Among the lines below, take the one holding "length cs = Z.to_nat", the one holding "s1) = flushes (database s)", and all lines between them. Set them down exactly.

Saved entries
◇ ◇ ◇ ◇ ◇ ◇ ◇

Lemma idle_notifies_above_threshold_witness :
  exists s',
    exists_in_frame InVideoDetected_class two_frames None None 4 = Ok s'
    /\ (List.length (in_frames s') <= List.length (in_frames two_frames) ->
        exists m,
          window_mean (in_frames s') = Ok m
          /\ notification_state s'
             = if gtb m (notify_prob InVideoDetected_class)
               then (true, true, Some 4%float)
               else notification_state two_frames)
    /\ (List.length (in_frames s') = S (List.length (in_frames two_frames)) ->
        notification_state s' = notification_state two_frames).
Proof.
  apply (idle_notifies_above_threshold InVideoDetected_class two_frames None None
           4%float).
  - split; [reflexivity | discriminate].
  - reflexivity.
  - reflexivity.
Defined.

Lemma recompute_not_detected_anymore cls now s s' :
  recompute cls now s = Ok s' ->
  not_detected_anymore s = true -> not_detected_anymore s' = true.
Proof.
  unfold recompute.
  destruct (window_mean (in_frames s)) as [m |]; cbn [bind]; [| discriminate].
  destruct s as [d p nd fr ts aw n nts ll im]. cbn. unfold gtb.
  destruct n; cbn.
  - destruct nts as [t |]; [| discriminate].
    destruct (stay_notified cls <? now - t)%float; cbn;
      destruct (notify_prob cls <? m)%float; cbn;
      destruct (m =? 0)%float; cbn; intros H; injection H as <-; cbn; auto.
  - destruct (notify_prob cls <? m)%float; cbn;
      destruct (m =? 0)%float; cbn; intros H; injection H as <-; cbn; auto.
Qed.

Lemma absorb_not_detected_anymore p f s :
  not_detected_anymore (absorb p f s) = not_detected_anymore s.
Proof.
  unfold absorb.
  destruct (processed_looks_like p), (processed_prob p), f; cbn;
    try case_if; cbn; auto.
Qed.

◇ ◇ ◇ ◇ ◇ ◇ ◇

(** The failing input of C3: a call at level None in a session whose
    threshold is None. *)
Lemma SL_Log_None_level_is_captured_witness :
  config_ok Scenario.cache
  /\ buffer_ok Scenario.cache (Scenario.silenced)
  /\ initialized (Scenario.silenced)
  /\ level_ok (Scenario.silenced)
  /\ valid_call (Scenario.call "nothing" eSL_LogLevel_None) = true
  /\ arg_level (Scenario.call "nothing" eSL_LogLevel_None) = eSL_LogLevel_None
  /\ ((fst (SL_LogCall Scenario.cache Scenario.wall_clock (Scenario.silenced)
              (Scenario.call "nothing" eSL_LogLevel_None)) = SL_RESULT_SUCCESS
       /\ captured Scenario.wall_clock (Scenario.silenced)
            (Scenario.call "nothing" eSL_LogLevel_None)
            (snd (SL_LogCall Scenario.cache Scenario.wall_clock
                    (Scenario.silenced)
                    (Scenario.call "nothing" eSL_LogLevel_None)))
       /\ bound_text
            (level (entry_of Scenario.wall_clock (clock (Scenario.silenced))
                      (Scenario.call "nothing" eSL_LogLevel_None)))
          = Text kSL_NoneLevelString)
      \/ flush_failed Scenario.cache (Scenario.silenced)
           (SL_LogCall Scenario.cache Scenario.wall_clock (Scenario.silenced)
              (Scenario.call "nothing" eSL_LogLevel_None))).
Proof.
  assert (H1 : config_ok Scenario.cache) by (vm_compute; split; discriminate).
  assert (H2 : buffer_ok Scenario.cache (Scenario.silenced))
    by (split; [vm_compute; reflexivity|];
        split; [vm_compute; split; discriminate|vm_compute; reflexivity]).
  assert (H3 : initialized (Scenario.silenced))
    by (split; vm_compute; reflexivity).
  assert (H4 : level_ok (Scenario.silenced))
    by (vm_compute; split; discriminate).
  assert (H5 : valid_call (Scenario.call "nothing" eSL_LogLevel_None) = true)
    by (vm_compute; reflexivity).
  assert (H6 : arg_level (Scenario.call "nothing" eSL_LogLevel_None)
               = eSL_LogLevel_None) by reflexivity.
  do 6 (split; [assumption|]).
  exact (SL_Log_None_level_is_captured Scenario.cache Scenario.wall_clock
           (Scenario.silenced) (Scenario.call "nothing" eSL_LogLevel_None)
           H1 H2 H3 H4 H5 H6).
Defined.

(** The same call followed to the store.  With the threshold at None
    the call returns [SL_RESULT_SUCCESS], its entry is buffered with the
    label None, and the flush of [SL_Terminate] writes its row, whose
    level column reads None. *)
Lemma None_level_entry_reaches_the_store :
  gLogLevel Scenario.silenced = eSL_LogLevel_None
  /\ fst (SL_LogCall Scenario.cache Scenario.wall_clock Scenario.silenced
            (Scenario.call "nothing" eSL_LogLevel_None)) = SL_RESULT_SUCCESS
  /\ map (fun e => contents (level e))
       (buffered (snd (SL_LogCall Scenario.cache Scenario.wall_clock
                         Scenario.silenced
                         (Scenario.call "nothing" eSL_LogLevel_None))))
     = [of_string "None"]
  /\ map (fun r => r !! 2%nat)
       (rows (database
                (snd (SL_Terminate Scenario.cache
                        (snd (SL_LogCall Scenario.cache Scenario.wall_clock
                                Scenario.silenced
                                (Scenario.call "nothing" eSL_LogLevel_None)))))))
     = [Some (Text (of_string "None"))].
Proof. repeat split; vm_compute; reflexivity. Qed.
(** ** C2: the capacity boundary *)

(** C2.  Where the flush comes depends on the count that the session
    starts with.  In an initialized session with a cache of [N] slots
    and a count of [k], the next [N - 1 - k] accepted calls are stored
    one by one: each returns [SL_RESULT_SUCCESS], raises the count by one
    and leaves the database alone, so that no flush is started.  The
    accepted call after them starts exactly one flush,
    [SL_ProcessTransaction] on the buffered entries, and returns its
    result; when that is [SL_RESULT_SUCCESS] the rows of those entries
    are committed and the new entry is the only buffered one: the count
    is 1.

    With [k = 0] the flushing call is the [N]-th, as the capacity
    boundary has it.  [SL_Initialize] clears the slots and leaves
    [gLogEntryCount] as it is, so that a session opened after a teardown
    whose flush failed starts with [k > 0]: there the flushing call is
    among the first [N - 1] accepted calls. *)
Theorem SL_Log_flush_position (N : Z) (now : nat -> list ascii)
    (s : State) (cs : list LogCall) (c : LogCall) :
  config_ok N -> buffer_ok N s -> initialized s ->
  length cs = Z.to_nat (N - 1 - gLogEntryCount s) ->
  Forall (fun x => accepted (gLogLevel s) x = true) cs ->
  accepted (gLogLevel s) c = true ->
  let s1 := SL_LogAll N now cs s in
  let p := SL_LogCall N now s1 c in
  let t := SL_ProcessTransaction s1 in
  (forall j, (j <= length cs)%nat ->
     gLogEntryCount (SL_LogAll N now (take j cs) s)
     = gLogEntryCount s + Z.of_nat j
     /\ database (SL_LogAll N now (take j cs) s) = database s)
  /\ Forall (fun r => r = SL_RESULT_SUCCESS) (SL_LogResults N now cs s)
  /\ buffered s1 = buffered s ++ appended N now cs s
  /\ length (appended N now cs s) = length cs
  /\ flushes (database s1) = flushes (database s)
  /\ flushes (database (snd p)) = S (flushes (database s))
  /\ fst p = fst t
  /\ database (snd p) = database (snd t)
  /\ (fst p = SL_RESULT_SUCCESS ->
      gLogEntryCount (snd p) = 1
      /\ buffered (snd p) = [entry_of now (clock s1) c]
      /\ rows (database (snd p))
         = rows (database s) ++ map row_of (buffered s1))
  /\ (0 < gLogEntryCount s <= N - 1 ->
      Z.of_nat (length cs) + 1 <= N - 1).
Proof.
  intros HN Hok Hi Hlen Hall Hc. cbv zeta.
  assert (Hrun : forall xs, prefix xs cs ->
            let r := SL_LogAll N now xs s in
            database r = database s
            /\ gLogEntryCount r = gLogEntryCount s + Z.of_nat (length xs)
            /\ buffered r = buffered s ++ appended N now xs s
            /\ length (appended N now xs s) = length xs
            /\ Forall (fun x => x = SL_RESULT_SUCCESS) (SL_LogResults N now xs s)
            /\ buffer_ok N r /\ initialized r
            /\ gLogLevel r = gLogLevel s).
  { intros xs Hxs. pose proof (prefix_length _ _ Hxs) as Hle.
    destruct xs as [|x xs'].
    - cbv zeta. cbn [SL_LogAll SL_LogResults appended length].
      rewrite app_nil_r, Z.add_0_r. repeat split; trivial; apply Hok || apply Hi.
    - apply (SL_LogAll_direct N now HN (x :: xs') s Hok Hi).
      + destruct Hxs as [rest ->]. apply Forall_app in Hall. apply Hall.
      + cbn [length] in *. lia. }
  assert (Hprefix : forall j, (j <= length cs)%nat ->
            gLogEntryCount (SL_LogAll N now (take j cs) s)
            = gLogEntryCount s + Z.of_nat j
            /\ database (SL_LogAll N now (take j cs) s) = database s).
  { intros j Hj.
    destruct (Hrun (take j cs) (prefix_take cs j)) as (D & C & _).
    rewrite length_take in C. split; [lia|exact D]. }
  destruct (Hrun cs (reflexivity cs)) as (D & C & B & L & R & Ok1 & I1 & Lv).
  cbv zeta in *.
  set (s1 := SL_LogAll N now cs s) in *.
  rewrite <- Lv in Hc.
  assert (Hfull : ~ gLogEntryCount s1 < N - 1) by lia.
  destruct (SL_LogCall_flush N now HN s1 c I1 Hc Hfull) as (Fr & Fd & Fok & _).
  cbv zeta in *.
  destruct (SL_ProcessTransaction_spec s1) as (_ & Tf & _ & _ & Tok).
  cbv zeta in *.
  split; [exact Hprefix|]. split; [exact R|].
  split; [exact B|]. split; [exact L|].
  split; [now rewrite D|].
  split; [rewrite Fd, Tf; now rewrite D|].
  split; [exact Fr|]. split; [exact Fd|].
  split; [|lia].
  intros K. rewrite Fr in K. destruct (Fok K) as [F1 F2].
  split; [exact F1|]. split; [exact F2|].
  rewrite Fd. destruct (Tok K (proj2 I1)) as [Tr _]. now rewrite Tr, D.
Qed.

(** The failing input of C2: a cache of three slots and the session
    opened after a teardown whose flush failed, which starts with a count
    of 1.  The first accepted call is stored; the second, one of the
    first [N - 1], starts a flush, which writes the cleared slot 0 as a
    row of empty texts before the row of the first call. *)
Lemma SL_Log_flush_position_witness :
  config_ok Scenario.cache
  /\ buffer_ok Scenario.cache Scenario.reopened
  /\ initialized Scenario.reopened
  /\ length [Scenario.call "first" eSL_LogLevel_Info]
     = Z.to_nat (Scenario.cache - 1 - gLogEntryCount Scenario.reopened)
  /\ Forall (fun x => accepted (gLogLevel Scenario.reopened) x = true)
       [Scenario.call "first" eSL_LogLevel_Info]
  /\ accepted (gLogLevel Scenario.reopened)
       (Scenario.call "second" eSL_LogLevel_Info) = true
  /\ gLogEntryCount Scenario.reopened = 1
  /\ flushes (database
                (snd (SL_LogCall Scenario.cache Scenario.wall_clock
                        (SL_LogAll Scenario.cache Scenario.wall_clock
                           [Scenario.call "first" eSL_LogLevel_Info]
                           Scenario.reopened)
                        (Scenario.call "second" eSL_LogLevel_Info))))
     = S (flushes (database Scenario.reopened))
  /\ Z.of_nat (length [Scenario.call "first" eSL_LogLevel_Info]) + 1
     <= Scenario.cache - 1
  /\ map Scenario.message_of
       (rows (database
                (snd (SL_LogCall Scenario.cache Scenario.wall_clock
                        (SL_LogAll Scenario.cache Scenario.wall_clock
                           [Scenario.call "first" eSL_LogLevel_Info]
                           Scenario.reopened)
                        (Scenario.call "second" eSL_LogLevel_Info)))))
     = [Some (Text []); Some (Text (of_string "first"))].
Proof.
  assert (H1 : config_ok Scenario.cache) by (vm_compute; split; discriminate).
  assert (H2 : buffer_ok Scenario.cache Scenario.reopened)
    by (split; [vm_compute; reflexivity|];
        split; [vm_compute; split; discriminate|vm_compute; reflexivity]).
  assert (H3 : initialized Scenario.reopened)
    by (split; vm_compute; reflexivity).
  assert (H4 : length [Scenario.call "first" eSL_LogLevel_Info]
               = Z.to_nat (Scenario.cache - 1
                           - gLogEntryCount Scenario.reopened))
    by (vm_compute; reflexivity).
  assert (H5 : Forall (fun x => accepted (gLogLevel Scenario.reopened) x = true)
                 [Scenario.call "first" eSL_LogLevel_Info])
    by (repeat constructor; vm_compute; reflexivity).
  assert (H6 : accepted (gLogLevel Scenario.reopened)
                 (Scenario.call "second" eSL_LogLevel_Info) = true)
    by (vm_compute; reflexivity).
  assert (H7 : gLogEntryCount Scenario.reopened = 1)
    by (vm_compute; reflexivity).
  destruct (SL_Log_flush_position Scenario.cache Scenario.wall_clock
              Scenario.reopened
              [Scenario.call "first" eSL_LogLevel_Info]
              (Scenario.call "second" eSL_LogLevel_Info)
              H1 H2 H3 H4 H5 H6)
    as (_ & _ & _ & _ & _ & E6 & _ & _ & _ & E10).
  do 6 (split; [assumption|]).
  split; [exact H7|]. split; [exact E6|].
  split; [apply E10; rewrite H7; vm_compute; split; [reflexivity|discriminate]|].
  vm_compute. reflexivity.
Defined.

◇ ◇ ◇ ◇ ◇ ◇ ◇

_SOLUTION TO THIS PROBLEM_
  length cs = Z.to_nat (N - 1 - gLogEntryCount s) ->
  Forall (fun x => accepted (gLogLevel s) x = true) cs ->
  accepted (gLogLevel s) c = true ->
  let s1 := SL_LogAll N now cs s in
  let p := SL_LogCall N now s1 c in
  let t := SL_ProcessTransaction s1 in
  (forall j, (j <= length cs)%nat ->
     gLogEntryCount (SL_LogAll N now (take j cs) s)
     = gLogEntryCount s + Z.of_nat j
     /\ database (SL_LogAll N now (take j cs) s) = database s)
  /\ Forall (fun r => r = SL_RESULT_SUCCESS) (SL_LogResults N now cs s)
  /\ buffered s1 = buffered s ++ appended N now cs s
  /\ length (appended N now cs s) = length cs
  /\ flushes (database s1) = flushes (database s)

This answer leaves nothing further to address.